Sulla stessa linea Game Rant, con un 6 su 10 che promuove ambientazione e narrazione ma boccia la quantità di sbavature tecniche e, di nuovo, la ripetitività delle attività. Game Informer si ferma a 7 su 10 e sottolinea meccaniche disomogenee, incluso il sistema centrale che tratta il tempo come una risorsa, quello stesso orologio interno che dovrebbe essere il cuore dell’esperienza.
Chi invece parla di uno dei migliori RPG degli ultimi anni
Il resto delle testate racconta una storia diversa. Vice ha assegnato un 10 su 10 pieno, definendo il gioco uno dei migliori RPG dai tempi di The Witcher 3. IGN si è fermata a 9 su 10, con il recensore che lo indica come il suo nuovo gioco preferito a tema vampiri e uno dei migliori titoli narrativi provati da parecchio tempo a questa parte. Ancora più entusiasta Destructoid, che con un 9,5 su 10 lo ha descritto come un gioco perfetto sotto quasi ogni aspetto immaginabile. GameSpot chiude con un 8 su 10, applaudendo la scrittura e un combattimento definito convincente, ma segnalando problemi tecnici e una distinzione poco marcata tra forma umana e forma vampirica.

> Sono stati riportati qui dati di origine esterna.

(** * Dataset assembly pipeline of the [neural] package

    A shallow embedding of [neural/data/alpaca.py] (class
    [AlpacaDataFetcher]) and of the sibling validator in
    [neural/client/alpaca.py] (class [AlpacaDataClient]), together with
    the properties of symbol validation, session alignment, the density
    statistic and the dataset store.

    Conventions.
    - Python dictionaries are [gmap]s, Python sets are [gset]s or
      duplicate-free lists, and lists are lists.
    - Every [raise] site of the source is one constructor of [Error]; the
      source raises [ValueError] with distinct messages, and the
      constructors carry the names the specification gives to the
      messages.
    - A built-in exception that escapes from an attribute read or from a
      call into the client is carried by [PyError]; an attribute that an
      object may lack is an [attribute], and reading an absent one
      raises [AttributeError].
    - Timestamps are integers (seconds since the epoch, UTC).
    - Numeric payloads are carried through the pipeline unchanged, so the
      development is parametric in their type. *)

From Stdlib Require Import ZArith QArith String List Lia Sorted.
From stdpp Require Import gmap strings list fin_maps.

Local Open Scope string_scope.
Local Open Scope list_scope.
Local Open Scope Z_scope.

(** ** Catalog data: [alpaca.trading.enums] and the asset model *)

Inductive AssetClass : Type := US_EQUITY | CRYPTO.
Inductive AssetStatus : Type := ACTIVE | INACTIVE.
Inductive DatasetType : Type := BAR | QUOTE | TRADE.

#[global] Instance AssetClass_eq_dec : EqDecision AssetClass.
Proof. solve_decision. Defined.
#[global] Instance AssetStatus_eq_dec : EqDecision AssetStatus.
Proof. solve_decision. Defined.
#[global] Instance DatasetType_eq_dec : EqDecision DatasetType.
Proof. solve_decision. Defined.

(** The fields of an asset that the validators read. *)
Record Asset : Type := {
  asset_class : AssetClass;
  tradable : bool;
  status : AssetStatus;
  fractionable : bool;
  easy_to_borrow : bool
}.

(** The symbol dictionary of the client ([symbol -> asset]). *)
Abbreviation Catalog := (gmap string Asset).

(** ** Python outcomes *)

Module Py.

(** The built-in exceptions that the client modules raise or let
    escape. *)
Inductive exn : Type :=
| ValueError (message : string)
| KeyError (key : string)
| TypeError (message : string)
| AttributeError (message : string).

Inductive outcome (A : Type) : Type :=
| Return (a : A)
| Raised (e : exn).
Arguments Return {A} a.
Arguments Raised {A} e.

Definition bind {A B : Type} (m : outcome A) (k : A -> outcome B) : outcome B :=
  match m with
  | Return a => k a
  | Raised e => Raised e
  end.

(** [d[k]] on a dictionary; [show] names the key that the [KeyError]
    carries. *)
Definition getitem {K A : Type} `{Countable K} (show : K -> string)
    (d : gmap K A) (k : K) : outcome A :=
  match d !! k with
  | Some v => Return v
  | None => Raised (KeyError (show k))
  end.

(** [x[k]] where [x] is a dictionary with string keys or [None]. *)
Definition subscript {A : Type} (x : option (gmap string A)) (k : string) : outcome A :=
  match x with
  | None => Raised (TypeError "'NoneType' object is not subscriptable")
  | Some d => getitem id d k
  end.

(** A dictionary display [{k1: v1, k2: v2, ...}]: the entries are
    stored from left to right, so the last entry of a key stays. *)
Definition dict_display {K A : Type} `{Countable K} (entries : list (K * A))
  : gmap K A :=
  fold_left (fun d entry => <[fst entry := snd entry]> d) entries ∅.

End Py.

Notation "'let?' x ':=' m 'in' k" := (Py.bind m (fun x => k))
  (at level 10, x name, m at level 100, k at level 200).

(** ** Exceptions and log output *)

Inductive Error : Type :=
| EmptyInputError
    (* 'symbols argument cannot be an empty sequence.' *)
| DuplicateSymbolError (duplicate_symbols : list string)
    (* 'Symbols ... have duplicate values.' *)
| UnknownSymbolError (symbol : string)
    (* 'Symbol ... is not a known symbol.' *)
| NotTradableError (symbol : string)
    (* 'Symbol ... is not a tradable symbol.' *)
| InactiveSymbolError (symbol : string)
    (* 'Symbol ... is not an active symbol.' *)
| MixedAssetClassError
    (* 'Symbols are not of the same asset class.' *)
| InvalidResolutionError
    (* 'Accepted resolutions: ...' *)
| EmptyScheduleError
    (* 'No market hours in date range provided.' *)
| MissingSymbolDataError (missing_symbols : gset string) (market_open market_close : Z)
    (* 'No data for symbols ... in ..., ... time range.' *)
| IncompatibleAppendError
    (* raised by the dataset store *)
| KeyError (key : string)
    (* dictionary subscript on an absent key; 'No data in requested range' *)
| AttributeError (symbol : string)
    (* attribute access on None *)
| InvalidPathError (file_path : string)
    (* raised by validate_path *)
| PyError (e : Py.exn).
    (* a built-in exception that escapes from an attribute read or from a
       call into the client *)

Inductive result (A : Type) : Type :=
| Ok (a : A)
| Raise (e : Error).
Arguments Ok {A} a.
Arguments Raise {A} e.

Messi in fila, questi giudizi disegnano un titolo che divide sui dettagli ma raccoglie un accordo di fondo sulla qualità complessiva. La sensazione condivisa è che Rebel Wolves abbia costruito un dark fantasy solido, con personaggi di spessore e una storia che tiene alto il nome della scuola CD Projekt Red, zavorrato però da qualche imprecisione tecnica e da una certa ripetitività che gli impedisce di diventare subito un classico. Una spaccatura del genere, più che un problema, suggerisce un progetto che ha osato qualcosa e che inevitabilmente non funziona allo stesso modo per tutti. The Blood of Dawnwalker esce il 3 settembre su PS5, Xbox Series X e PC. Dagli sviluppatori arriva anche una curiosità sulla struttura aperta del gioco: è possibile affrontare il boss finale subito dopo il prologo, anche se riuscirci sarà, parole loro, un’impresa degna delle leggende.